A: Not the one you're thinking.
Q: What's that supposed to mean?
A: I mean that you're thinking about a movie about a small child left home alone while his family goes on vacation for Christmas. I'm not talking about that.
Q: Well fine then.
A: I'm talking about how when I'm home alone, I like to pretend that I'm on my own. I know that it's my parents' house, and I know that they still live there and all that, and it's really just a temporary situation of my being home alone, but I still pretend.

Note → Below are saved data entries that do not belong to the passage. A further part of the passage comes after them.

(* ===== verification/NfsWire.v ===== *)
(** * The wire types of the port mapper, mount, NFS 2 and 3, and the lock, status and quota protocols

    The declarations of nfsc/libnfs-raw-portmap.h, -mount.h, -nfs.h, -nlm.h, -nsm.h and
    -rquota.h: constants, types in the order of the header, codecs, and the functions on access control lists. *)

From stdpp Require Import base list strings numbers.
From S2P Require Import Prelude CType RpcProcs WireTypes.
Import Wire.

Open Scope string_scope.
Open Scope list_scope.
Open Scope Z_scope.

Module NfsWire.

(** ** Port mapper: nfsc/libnfs-raw-portmap.h *)

Definition PMAP_PORT : Z := 111.

Definition pmap2_mapping : decl :=
  Struct "pmap2_mapping" [
    Field "prog" Tuint32;
    Field "vers" Tuint32;
    Field "prot" Tuint32;
    Field "port" Tuint32].

Definition pmap2_call_args : decl :=
  Struct "pmap2_call_args" [
    Field "prog" Tuint32;
    Field "vers" Tuint32;
    Field "proc" Tuint32;
    StructField [
      Field "args_len" Tuint32;
      Field "args_val" (Tptr Tchar)] "args"].

Definition pmap2_call_result : decl :=
  Struct "pmap2_call_result" [
    Field "port" Tuint32;
    StructField [
      Field "res_len" Tuint32;
      Field "res_val" (Tptr Tchar)] "res"].

Definition pmap2_mapping_list : decl :=
  Struct "pmap2_mapping_list" [
    Field "map" (Ttypedef "pmap2_mapping");
    Field "next" (Tptr (Tstruct "pmap2_mapping_list"))].
(* ===== verification/Nfs4Wire.v ===== *)
(** * The wire types of NFS 4

    The declarations of nfsc/libnfs-raw-nfs4.h: constants, types in the order of the
    header, codecs, and the functions on access control lists. *)

From stdpp Require Import base list strings numbers.
From S2P Require Import Prelude CType RpcProcs WireTypes.
Import Wire.

Open Scope string_scope.
Open Scope list_scope.
Open Scope Z_scope.

Module Nfs4Wire.
(* ===== verification/WireProps.v ===== *)
(** * The rpcgen headers as a whole

    What the declarations of Zdr, NfsWire and Nfs4Wire promise together: they can be
    read by a C compiler and lay out every structure soundly; their enumerations
    can be decoded; every procedure of RpcProcs has codecs for what it sends and
    receives; and the two unions of an NFS 4 compound follow its operation codes. *)

From stdpp Require Import base gmap strings numbers list.
From S2P Require Import Prelude CType RpcProcs Extensions WireTypes Zdr NfsWire Nfs4Wire.
Import Wire Zdr NfsWire Nfs4Wire Procs.

Open Scope string_scope.
Open Scope list_scope.
Open Scope Z_scope.

Module WireProps.

(** The headers, each of which includes nfsc/libnfs-zdr.h. *)
Definition wire_headers : list header :=
  [portmap_h; mount_h; nfs_h; nlm_h; nsm_h; rquota_h; nfs4_h].

(** Reads one of them after the header it includes. *)
Definition read_header (h : header) : option env := declare ∅ (zdr_decls ++ header_decls h).

(** ** Layout *)

Lemma headers_readable : Forall (fun h => is_Some (read_header h)) wire_headers.
Proof. apply (bool_decide_unpack _). vm_compute. exact I. Qed.

(** Each of the wire headers declares every type before it uses it by value
    and no name twice, and each structure it declares, unions and nested structures
    included, has its members at increasing, aligned offsets that do not
    overlap and stay inside its size, so that arrays of it are aligned too. *)
Theorem wire_layouts_sound h : h ∈ wire_headers ->
  exists Γ, read_header h = Some Γ /\
  forall tag ms, Struct tag ms ∈ zdr_decls ++ header_decls h ->
  exists ps l, struct_layout Γ ms = Some (ps, l) /\ sound ps l.
Proof.
  intros Hin. destruct (proj1 (Forall_forall _ _) headers_readable h Hin) as [Γ E].
  exists Γ. split; [exact E|]. intros tag ms. apply (declare_struct ∅ _ Γ); [|exact E].
  apply map_Forall_empty.
Qed.

(** The list of exports that [getexports] walks: [ex_dir] comes first, [ex_next] last. *)
Example exportnode_layout :
  (Γ ← read_header mount_h;
   struct_layout Γ [Field "ex_dir" (Ttypedef "dirpath"); Field "ex_groups" (Ttypedef "groups");
                    Field "ex_next" (Ttypedef "exports")])
  = Some ([mkPlace "ex_dir" 0 8 8; mkPlace "ex_groups" 8 8 8; mkPlace "ex_next" 16 8 8], (24, 8)).
Proof. vm_compute. reflexivity. Qed.

Lemma wire_layouts_sound_witness : exists Γ, read_header mount_h = Some Γ /\
  exists ps l, struct_layout Γ [Field "ex_dir" (Ttypedef "dirpath"); Field "ex_groups" (Ttypedef "groups");
                                Field "ex_next" (Ttypedef "exports")] = Some (ps, l) /\ sound ps l.
Proof.
  destruct (wire_layouts_sound mount_h) as (Γ & E & H); [right; left|].
  exists Γ. split; [exact E|]. apply (H "exportnode").
  apply elem_of_app. right. refine (proj2 (list_elem_of_In (header_decls mount_h) exportnode) _). cbn. auto 20.
Defined.

(** ** Enumerations *)

Definition enums (ds : list decl) : list (string * list (string * Z)) :=
  omap (fun d => match d with Enum tag vs => Some (tag, vs) | _ => None end) ds.

(** The constant that a value on the wire stands for. *)
Definition constant_of (vs : list (string * Z)) (v : Z) : option string :=
  fst <$> List.find (fun p => p.2 =? v) vs.

Definition value_of (vs : list (string * Z)) (n : string) : option Z :=
  snd <$> List.find (fun p => bool_decide (p.1 = n)) vs.

(** An enumeration is decoded without ambiguity, from 31 bits. *)
Definition enum_decodes (vs : list (string * Z)) : Prop :=
  Forall (fun p => constant_of vs p.2 = Some p.1 /\ value_of vs p.1 = Some p.2 /\ 0 <= p.2 < 2 ^ 31) vs.

(** Every enumeration of the headers decodes the value of each of its constants
    to that constant and the other way round. *)
Theorem wire_enums_decode :
  Forall (fun e => enum_decodes e.2) (enums zdr_decls ++ flat_map (fun h => enums (header_decls h)) wire_headers).
Proof. unfold enum_decodes. apply (bool_decide_unpack _). vm_compute. exact I. Qed.

(** The file types that the client compares directory entries with are the
    values of the protocol. *)
Example entry_types :
  match ftype3 with
  | Enum _ vs => map (constant_of vs) [Ext.NF3REG; Ext.NF3DIR; Ext.NF3LNK]
                 = [Some "NF3REG"; Some "NF3DIR"; Some "NF3LNK"]
  | _ => False
  end.
Proof. reflexivity. Qed.

(** ** Codecs *)

Definition all_codecs : list codec := flat_map header_codecs wire_headers.

(** What a codec of [t] takes: a pointer to it, or, for an array type, the array itself,
    which C passes as a pointer. *)
Definition codec_takes (ds : list decl) (n : string) : list ctype :=
  if existsb (fun d => match d with ArrayTypedef n' _ _ => bool_decide (n = n') | _ => false end) ds
  then [Ttypedef n] else [Tptr (Ttypedef n)].

(** The codec of a type: [zdr_<name>], or one of the marshalling library for the base
    types that procedures use. *)
Definition codec_of (t : ctype) : option string :=
  match t with
  | Tuint32 => Some (fn_name libnfs_zdr_u_int)
  | Tptr Tchar => Some (fn_name libnfs_zdr_string)
  | Ttypedef n | Tstruct n =>
      c ← List.find (fun c => bool_decide (codec_name c = n) &&
                       bool_decide (codec_arg c ∈ codec_takes (flat_map header_decls wire_headers) n)) all_codecs;
      Some ("zdr_" +:+ codec_name c)%string
  | _ => None
  end.

Definition codec_of_payload (p : payload) : option string :=
  match p with
  | Null => Some (fn_name libnfs_zdr_void)
  | Points t => codec_of t
  | Unspecified => None
  end.

(** For every remote procedure that the headers declare there is a codec for
    its arguments and one for its result, of exactly the types that the procedure's
    stubs have. *)
Theorem procedures_coded p : p ∈ procedures ->
  is_Some (codec_of_payload (rp_args p)) /\ is_Some (codec_of_payload (rp_result p)).
Proof.
  revert p. apply (proj1 (Forall_forall _ _)). apply (bool_decide_unpack _). vm_compute. exact I.
Qed.

Lemma procedures_coded_witness :
  codec_of_payload (rp_args NFS3_READ) = Some "zdr_READ3args" /\
  is_Some (codec_of_payload (rp_result NFS3_READ)).
Proof.
  split; [vm_compute; reflexivity|]. apply (procedures_coded NFS3_READ).
  apply list_elem_of_In, (List.find_some (fun p => bool_decide (rp_macro p = "NFS3_READ"))).
  vm_compute. reflexivity.
Defined.

(** The types of the headers have one codec each, and the codecs are those of the
    types, up to two: [fattr3_acl] is never sent, and [NLM4_UNSHAREargs] has a codec
    although there is no such type. *)
Theorem codecs_complete :
  map decl_name (flat_map header_decls wire_headers)
    ≡ₚ "fattr3_acl" :: filter (fun n => n <> "NLM4_UNSHAREargs") (map codec_name all_codecs).
Proof. apply (bool_decide_unpack _). vm_compute. exact I. Qed.

(** ** Compounds *)

(** The arms of the union that ends a structure: their names and types. *)
Definition arms (d : decl) : list (string * ctype) :=
  match d with
  | Struct _ [_; UnionField ms _] => omap (fun m => match m with Field n t => Some (n, t) | _ => None end) ms
  | _ => []
  end.

Definition operations (d : decl) : list string := match d with Enum _ vs => map fst vs | _ => [] end.

(** [OP_READ] without its prefix. *)
Definition operation_stem (op : string) : string := String.substring 3 (String.length op - 3) op.

(** The operations that carry no arguments. *)
Definition no_arguments : list string :=
  ["OP_GETFH"; "OP_LOOKUPP"; "OP_PUTPUBFH"; "OP_PUTROOTFH"; "OP_READLINK"; "OP_RESTOREFH"; "OP_SAVEFH";
   "OP_ILLEGAL"; "OP_CB_ILLEGAL"].

Definition args_type (op : string) : ctype := Ttypedef (operation_stem op +:+ "4args").

Definition result_type (op : string) : ctype := Ttypedef (operation_stem op +:+ "4res").

(** The unions of a compound's operations and results follow the operation codes:
    the results have one arm for each code, and the operations have an arm
    of the same name for each code that carries arguments. *)
Definition follows (ops args results : decl) : Prop :=
  map snd (arms results) = map result_type (operations ops) /\
  arms args = map (fun p => (p.2.1, args_type p.1))
                  (filter (fun p => p.1 ∉ no_arguments) (zip (operations ops) (arms results))).

(** An NFS 4 compound has, for each operation code, one arm with the result
    type of that operation, in the order of the codes, and one arm of the same name with
    the type of its arguments unless it carries none; the compounds of the
    callback program do too. *)
Theorem compound_arms :
  follows nfs_opnum4 nfs_argop4 nfs_resop4 /\ follows nfs_cb_opnum4 nfs_cb_argop4 nfs_cb_resop4.
Proof. split; split; vm_compute; reflexivity. Qed.

End WireProps.
(** The lowest heights of adjacent clusters are more than [tolerance]
    apart. *)
Definition starts_apart (tolerance : Q) (cl : list (list Q)) : Prop :=
  apart tolerance (map (hd 0%Q) cl).

(** A cluster is not empty and spans at most the tolerance above its
    first height. *)
Definition cluster_ok (tolerance : Q) (c : list Q) : Prop :=
  match c with
  | [] => False
  | b :: _ => forall x, In x c -> (b <= x <= b + tolerance)%Q
  end.

(** What [Core.cluster] returns for a state of the loop. *)
Definition flushed (st : list Q * list Q) : list Q :=
  let (meshgrid, approxBuffer) := st in
  if 0 <? len approxBuffer
  then set_add Qeq_bool (average approxBuffer) meshgrid
  else meshgrid.

(** What a state of the loop of [Core.cluster] still gives to the mesh:
    the averages flushed so far, and one more for a buffer that is not
    empty. *)
Definition pending (st : list Q * list Q) : nat :=
  length (fst st) + match snd st with [] => 0 | _ :: _ => 1 end.

(** Membership up to the equality of rationals. *)
Definition QIn (x : Q) (l : list Q) : Prop := exists y, In y l /\ (x == y)%Q.

(** The value of a bound [b] after the body of the snapping loop for the
    grid height [g]. *)
Definition snapv (tolerance b g : Q) : Q :=
  if Core.close_to tolerance g b then g else b.

(** ** Decks *)

(** The runs of the [FA_type] lines of a deck, in order. *)
Definition fa_runs (d : list line) : list (list (Z * Z)) :=
  flat_map (fun l => match l with
                     | FA_type _ ids => [map Cormesh.run ids]
                     | _ => []
                     end) d.

(** A run written [n*v] with [n >= 1]. *)
Definition counted (t : tok) : Prop :=
  match t with
  | Single _ => True
  | Times n _ => 1 <= n
  end.

(** A height written alone, not above the threshold. *)
Definition plain_below (max_cell_height : Q) (t : htok) : Prop :=
  match t with
  | HSingle h => (h <= max_cell_height)%Q
  | HTimes _ _ => False
  end.

(** ** Refinement of the layers *)

(** The number of cells [cormesh] adds to a layer of height [height]
    ([factor - 1], or none for a layer that is not above the threshold)
    and the heights it writes for it. *)
Definition factor_of (max_cell_height height : Q) : Z :=
  if Qle_bool height max_cell_height then 0
  else Qceiling (height / max_cell_height) - 1.

Definition dense_of (max_cell_height height : Q) : list Q :=
  if Qle_bool height max_cell_height then [height]
  else
    let factor := Qceiling (height / max_cell_height) in
    repeat (round4 (height / inject_Z factor)) (Z.to_nat factor).

(** The cells of an assembly with cell [i] written [1 + factors[i]]
    times; a cell beyond the factors is written once. *)
Fixpoint refine (factors : list Z) (cells : list Z) {struct cells}
  : list Z :=
  match cells with
  | [] => []
  | c :: cs =>
      match factors with
      | [] => c :: cs
      | f :: fs => repeat c (Z.to_nat (1 + f)) ++ refine fs cs
      end
  end.

(** A layer line without a compressed run. *)
Definition uncompressed (t : htok) : Prop :=
  match t with
  | HSingle _ => True
  | HTimes _ _ => False
  end.

(** The lines of a deck that are neither the layer line nor an assembly
    line. *)
Definition is_layer (l : line) : bool :=
  match l with Layer _ _ => true | _ => false end.

(** ** Stacks of sections *)

(** Sections stacked without a gap, in the order of the list: none is
    upside down and each ends where the next starts. *)
Fixpoint stacked (secs : list section) : Prop :=
  match secs with
  | [] => True
  | sec :: rest =>
      (fst (sec_bounds sec) <= snd (sec_bounds sec))%Q /\
      match rest with
      | [] => True
      | next :: _ => (snd (sec_bounds sec) == fst (sec_bounds next))%Q
      end /\
      stacked rest
  end.

(** A cell inside which no section ends. *)
Definition uncut (secs : list section) (cell : Q * Q) : Prop :=
  forall sec, In sec secs ->
    (snd (sec_bounds sec) <= fst cell)%Q \/ (snd cell <= snd (sec_bounds sec))%Q.

(** Sections each of which ends where the next one starts, in the order
    of the list. *)
Fixpoint meets (secs : list section) : Prop :=
  match secs with
  | [] => True
  | sec :: rest =>
      match rest with
      | [] => True
      | next :: _ => (snd (sec_bounds sec) == fst (sec_bounds next))%Q
      end /\
      meets rest
  end.

(** Sections in the order of their lower bounds. *)
Definition by_lower_bound (secs : list section) : Prop :=
  Sorted (fun s t => fst (sec_bounds s) <= fst (sec_bounds t))%Q secs.

(** ** Identifiers *)

(** The sections placed in a lattice: those of its assemblies. *)
Definition placed_sections (w : World) (lattice : list (list asm_ref))
  : list sec_ref :=
  flat_map (fun a => asm_sections (assemblies w a)) (concat lattice).

(** What the loop of [Core.specifyID] adds to the sets for one section:
    its supercell partner when it is a supercell section, itself, and
    the materials of its rods and regions. *)
Definition section_members (w : World) (s : sec_ref) : list (option sec_ref) :=
  (if String.eqb (sec_eqMethod (sections w s)) "supercell"
   then [sec_scSection (sections w s)] else [])
  ++ [Some s].

Definition section_materials (w : World) (s : sec_ref) : list mat_ref :=
  map snd (sec_rod (sections w s)) ++ map snd (sec_region (sections w s)).

(** Worlds that differ at most in the lattice positions [r] and [k]
    written on sections and assemblies. *)
Definition same_but_positions (w w' : World) : Prop :=
  materials w' = materials w /\
  cores w' = cores w /\
  stdout w' = stdout w /\
  (forall s, with_sec_rk 0 0 (sections w' s) = with_sec_rk 0 0 (sections w s)) /\
  (forall a, with_asm_rk 0 0 (assemblies w' a) = with_asm_rk 0 0 (assemblies w a)).

(** A set grown by the elements that satisfy [P]. *)
Definition grows {A} (s s' : list A) (P : A -> Prop) : Prop :=
  (forall x, In x s' <-> In x s \/ P x) /\ (NoDup s -> NoDup s').

Definition grown (sets sets' : idsets) (PA : asm_ref -> Prop)
    (PS : option sec_ref -> Prop) (PM : mat_ref -> Prop) : Prop :=
  grows (set_assemblies sets) (set_assemblies sets') PA /\
  grows (set_sections sets) (set_sections sets') PS /\
  grows (set_materials sets) (set_materials sets') PM.

(** The identifiers [1, 2, ..., n]. *)
Definition one_to (n : Z) : list Z := map (fun i => i + 1) (range n).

Once Mom's out to work and Dad's on service calls, and my brother's in summer classes, I just revel in the silence. Everything feels stiller when the house is empty. It's just me and the dog. Even the dust bunnies speak in whispers. Not that I hear them...because that would mean that I was insane...heh. Anyway.
In high school when I had the house to myself, I used to blast show tunes and sing through the entire Wicked or RENT or Phantom of the Opera soundtrack. At the top of my lungs. It was glorious because I could hear myself echoing throughout the entire house and I could dance up and down the hardwood floors without anyone judging me or telling me to be quiet. I could be as loud as I wanted to be. I could belt out the high notes, and if my voice cracked...no one knew. I miss that.
Nowadays I spend my alone afternoons pretending that I'm living in my very own house, but I'm quieter than I used to be. At least, that was the case today. I made myself a cute little sandwich lunch and I settled down to watch a movie with the surround sound on. Not that it mattered, because Seven Year Itch didn't really have much in the way of sound that should surround a person. But anyway, after that I did dishes and threw in the laundry, because that's what I would do if I was on my own, I would never leave the sink full of dirty dishes, mostly because that's gross. Even though I've been lazy at school...we're not going to talk about that. And then I read. A little bit.
But all of this is really exciting because I'm set to house sit for my aunt soon. For a whole week. I think. Maybe it's ten days. I should probably look that up... But I'm excited because I'll get to scare their little dog with my show tune belting, curl up on their couch and watch a movie on their big screen TV, read and write outside on the covered porch...hell, I could even hang out outside while it's raining. And it'll be like I'm living out on my own. Just like a mini adventure.
"The ache for home lives in all of us, the safe place where we can go as we are and not be questioned."